## [PROVIDED INFORMATION]
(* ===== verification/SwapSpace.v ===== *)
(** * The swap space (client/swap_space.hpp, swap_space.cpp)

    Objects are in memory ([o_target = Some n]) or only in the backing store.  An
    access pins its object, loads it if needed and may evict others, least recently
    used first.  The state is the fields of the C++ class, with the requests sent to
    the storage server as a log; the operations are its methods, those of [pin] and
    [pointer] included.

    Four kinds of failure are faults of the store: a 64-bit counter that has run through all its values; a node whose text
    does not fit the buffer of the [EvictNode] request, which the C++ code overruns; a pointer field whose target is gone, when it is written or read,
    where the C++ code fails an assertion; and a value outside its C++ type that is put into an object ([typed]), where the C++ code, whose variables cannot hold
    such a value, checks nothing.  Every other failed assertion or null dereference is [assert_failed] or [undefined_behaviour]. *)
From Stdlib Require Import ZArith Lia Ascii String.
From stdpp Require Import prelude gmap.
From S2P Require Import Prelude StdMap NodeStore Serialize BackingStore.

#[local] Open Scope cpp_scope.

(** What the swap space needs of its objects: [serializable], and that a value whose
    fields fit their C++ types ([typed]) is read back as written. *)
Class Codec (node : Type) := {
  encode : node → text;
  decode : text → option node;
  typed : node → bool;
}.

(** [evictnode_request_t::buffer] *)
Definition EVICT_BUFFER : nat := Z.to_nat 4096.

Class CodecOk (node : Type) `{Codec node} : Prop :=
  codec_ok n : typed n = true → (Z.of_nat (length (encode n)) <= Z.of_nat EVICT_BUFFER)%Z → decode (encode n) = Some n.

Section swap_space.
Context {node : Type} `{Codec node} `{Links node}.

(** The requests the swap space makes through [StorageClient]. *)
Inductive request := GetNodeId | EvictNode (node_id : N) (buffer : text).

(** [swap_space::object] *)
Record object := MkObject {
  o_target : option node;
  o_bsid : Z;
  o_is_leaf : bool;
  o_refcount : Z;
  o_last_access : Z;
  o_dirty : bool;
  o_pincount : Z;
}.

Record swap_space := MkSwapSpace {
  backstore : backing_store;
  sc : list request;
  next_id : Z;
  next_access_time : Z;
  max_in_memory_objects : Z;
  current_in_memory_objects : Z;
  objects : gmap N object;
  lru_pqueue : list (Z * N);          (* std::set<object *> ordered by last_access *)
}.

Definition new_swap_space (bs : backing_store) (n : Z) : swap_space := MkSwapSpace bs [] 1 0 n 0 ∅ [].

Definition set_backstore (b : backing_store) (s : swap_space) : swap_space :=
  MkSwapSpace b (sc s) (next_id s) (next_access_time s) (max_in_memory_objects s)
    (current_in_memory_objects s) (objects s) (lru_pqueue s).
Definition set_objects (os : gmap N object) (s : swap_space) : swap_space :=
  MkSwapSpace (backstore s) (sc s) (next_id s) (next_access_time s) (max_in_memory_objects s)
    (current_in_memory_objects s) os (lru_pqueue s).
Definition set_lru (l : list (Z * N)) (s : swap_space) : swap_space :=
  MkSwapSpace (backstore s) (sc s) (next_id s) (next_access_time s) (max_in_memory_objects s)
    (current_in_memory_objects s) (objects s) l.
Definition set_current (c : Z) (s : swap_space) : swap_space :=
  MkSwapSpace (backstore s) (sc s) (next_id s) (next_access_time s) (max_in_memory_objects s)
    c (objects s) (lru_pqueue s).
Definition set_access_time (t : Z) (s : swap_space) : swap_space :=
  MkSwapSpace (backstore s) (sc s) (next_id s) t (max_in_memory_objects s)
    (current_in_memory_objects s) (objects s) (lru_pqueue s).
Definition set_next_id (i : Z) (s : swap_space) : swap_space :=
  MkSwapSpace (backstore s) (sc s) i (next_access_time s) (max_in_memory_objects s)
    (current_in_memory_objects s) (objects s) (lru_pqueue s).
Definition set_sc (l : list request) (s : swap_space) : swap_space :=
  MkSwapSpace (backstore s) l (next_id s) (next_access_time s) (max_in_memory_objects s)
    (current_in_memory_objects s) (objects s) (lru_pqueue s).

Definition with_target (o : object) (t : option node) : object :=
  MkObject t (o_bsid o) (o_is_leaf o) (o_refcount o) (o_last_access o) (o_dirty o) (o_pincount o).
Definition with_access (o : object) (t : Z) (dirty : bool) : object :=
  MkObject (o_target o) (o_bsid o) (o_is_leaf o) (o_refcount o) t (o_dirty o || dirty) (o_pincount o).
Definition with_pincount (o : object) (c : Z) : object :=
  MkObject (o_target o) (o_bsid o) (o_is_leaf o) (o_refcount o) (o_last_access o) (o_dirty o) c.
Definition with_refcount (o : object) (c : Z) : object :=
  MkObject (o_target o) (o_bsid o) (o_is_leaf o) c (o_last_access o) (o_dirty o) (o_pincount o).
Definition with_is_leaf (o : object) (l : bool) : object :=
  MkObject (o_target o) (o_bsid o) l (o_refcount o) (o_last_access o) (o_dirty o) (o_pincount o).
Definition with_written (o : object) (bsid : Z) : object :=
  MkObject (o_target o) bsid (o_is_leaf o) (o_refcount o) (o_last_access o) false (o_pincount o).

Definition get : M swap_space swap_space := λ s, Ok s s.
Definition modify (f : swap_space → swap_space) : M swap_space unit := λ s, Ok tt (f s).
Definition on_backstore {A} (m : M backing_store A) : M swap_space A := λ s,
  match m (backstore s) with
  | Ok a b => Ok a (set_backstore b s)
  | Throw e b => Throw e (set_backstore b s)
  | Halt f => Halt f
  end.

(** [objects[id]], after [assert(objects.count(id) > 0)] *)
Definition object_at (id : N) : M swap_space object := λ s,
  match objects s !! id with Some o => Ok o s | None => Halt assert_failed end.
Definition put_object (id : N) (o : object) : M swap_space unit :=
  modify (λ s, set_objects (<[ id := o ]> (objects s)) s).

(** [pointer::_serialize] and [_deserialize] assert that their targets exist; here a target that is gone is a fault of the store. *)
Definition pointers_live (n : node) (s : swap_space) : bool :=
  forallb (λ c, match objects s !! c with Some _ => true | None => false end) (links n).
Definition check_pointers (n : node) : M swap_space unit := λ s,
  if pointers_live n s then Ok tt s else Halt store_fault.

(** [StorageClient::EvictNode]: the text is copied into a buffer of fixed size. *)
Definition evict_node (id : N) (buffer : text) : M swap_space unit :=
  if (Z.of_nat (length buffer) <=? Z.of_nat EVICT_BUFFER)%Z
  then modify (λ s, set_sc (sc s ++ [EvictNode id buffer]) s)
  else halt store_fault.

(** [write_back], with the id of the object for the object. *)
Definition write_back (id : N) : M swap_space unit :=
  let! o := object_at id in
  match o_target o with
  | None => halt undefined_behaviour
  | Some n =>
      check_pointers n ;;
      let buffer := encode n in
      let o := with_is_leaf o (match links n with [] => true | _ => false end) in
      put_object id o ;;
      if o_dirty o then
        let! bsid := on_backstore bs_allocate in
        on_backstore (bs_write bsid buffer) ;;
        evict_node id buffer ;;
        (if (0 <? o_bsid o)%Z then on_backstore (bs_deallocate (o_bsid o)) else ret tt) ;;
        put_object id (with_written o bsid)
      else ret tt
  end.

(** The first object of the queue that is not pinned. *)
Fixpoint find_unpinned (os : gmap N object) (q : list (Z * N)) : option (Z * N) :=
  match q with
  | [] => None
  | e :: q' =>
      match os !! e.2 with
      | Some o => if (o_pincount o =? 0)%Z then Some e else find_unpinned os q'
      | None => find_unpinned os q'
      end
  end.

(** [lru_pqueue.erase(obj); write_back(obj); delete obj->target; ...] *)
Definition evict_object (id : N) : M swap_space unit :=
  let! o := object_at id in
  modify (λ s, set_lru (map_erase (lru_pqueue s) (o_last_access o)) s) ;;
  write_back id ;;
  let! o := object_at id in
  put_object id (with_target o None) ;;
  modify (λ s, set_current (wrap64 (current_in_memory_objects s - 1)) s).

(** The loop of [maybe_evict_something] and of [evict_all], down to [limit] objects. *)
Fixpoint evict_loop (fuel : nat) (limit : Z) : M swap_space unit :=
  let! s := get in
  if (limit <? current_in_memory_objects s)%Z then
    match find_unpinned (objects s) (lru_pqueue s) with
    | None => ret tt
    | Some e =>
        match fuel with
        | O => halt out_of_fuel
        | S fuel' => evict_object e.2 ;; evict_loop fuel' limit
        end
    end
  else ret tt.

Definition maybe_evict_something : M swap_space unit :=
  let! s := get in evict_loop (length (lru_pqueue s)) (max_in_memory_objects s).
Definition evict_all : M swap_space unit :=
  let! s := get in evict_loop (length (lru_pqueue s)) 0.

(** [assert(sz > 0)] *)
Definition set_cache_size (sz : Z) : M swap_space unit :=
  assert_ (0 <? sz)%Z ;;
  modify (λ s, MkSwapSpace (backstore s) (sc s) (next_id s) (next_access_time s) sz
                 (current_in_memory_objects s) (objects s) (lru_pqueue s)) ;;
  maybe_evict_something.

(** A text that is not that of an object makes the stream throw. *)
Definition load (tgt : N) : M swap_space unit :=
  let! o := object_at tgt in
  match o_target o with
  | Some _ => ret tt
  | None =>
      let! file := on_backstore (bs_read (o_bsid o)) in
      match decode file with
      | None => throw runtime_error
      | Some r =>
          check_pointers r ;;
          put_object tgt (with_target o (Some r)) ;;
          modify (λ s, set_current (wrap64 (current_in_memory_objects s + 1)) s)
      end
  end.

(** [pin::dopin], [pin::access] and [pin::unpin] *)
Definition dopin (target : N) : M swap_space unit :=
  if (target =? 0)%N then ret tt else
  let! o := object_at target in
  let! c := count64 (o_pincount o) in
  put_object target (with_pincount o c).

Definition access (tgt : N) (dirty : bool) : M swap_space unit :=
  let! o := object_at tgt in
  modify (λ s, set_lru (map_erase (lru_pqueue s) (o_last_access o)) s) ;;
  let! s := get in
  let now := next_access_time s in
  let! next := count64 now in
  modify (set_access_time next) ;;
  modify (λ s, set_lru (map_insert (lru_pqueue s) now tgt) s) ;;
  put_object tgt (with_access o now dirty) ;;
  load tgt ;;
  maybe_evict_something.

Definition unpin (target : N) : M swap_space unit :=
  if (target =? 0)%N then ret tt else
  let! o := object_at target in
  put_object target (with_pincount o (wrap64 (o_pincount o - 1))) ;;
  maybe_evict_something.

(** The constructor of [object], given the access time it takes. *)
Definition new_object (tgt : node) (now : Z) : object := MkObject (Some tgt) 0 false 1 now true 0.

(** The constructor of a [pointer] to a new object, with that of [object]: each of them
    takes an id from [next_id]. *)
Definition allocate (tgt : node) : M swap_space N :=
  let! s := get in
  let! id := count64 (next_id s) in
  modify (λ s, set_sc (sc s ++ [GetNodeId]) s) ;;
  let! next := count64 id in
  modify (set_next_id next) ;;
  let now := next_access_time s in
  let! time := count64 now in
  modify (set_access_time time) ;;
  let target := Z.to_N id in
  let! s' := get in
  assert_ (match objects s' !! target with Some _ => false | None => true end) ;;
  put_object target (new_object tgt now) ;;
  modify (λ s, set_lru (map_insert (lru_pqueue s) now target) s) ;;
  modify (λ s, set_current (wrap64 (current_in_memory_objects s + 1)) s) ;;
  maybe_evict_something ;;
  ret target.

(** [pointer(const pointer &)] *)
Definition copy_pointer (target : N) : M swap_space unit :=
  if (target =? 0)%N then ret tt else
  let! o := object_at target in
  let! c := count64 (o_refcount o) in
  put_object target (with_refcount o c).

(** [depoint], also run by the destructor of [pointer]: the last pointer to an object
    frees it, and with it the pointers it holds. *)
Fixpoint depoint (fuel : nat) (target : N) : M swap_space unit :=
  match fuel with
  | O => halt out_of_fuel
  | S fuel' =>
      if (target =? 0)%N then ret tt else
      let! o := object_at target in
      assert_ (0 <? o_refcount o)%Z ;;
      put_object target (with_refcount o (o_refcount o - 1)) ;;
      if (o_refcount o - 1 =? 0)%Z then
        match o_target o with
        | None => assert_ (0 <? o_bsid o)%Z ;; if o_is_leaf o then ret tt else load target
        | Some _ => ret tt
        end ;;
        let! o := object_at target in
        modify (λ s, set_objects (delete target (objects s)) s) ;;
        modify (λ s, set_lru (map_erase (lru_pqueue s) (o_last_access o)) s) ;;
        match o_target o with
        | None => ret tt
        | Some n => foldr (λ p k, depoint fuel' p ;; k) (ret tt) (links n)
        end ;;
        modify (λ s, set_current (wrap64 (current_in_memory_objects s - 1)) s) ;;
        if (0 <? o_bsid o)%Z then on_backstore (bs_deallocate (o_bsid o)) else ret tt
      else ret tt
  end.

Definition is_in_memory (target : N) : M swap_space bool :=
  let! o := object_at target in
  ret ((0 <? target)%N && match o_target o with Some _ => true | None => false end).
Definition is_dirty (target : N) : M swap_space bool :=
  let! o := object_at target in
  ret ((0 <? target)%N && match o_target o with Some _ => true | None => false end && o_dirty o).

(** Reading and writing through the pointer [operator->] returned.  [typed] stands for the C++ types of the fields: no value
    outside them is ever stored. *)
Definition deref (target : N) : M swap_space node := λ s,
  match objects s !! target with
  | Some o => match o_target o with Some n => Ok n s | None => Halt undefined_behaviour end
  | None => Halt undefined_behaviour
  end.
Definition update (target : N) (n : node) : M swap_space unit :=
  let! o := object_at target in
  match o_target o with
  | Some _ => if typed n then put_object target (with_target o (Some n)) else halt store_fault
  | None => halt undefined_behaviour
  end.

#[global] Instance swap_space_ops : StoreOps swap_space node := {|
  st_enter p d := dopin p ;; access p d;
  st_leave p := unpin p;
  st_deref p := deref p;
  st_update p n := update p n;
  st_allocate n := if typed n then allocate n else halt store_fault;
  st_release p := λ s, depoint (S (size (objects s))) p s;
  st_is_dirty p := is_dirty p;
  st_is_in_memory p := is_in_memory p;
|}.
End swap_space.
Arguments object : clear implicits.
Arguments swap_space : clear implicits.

## [WHAT TO DO]
For the word "dopin", state how many lines of the material contain it. Give the number and no more.

## [TASK SOLUTION]
3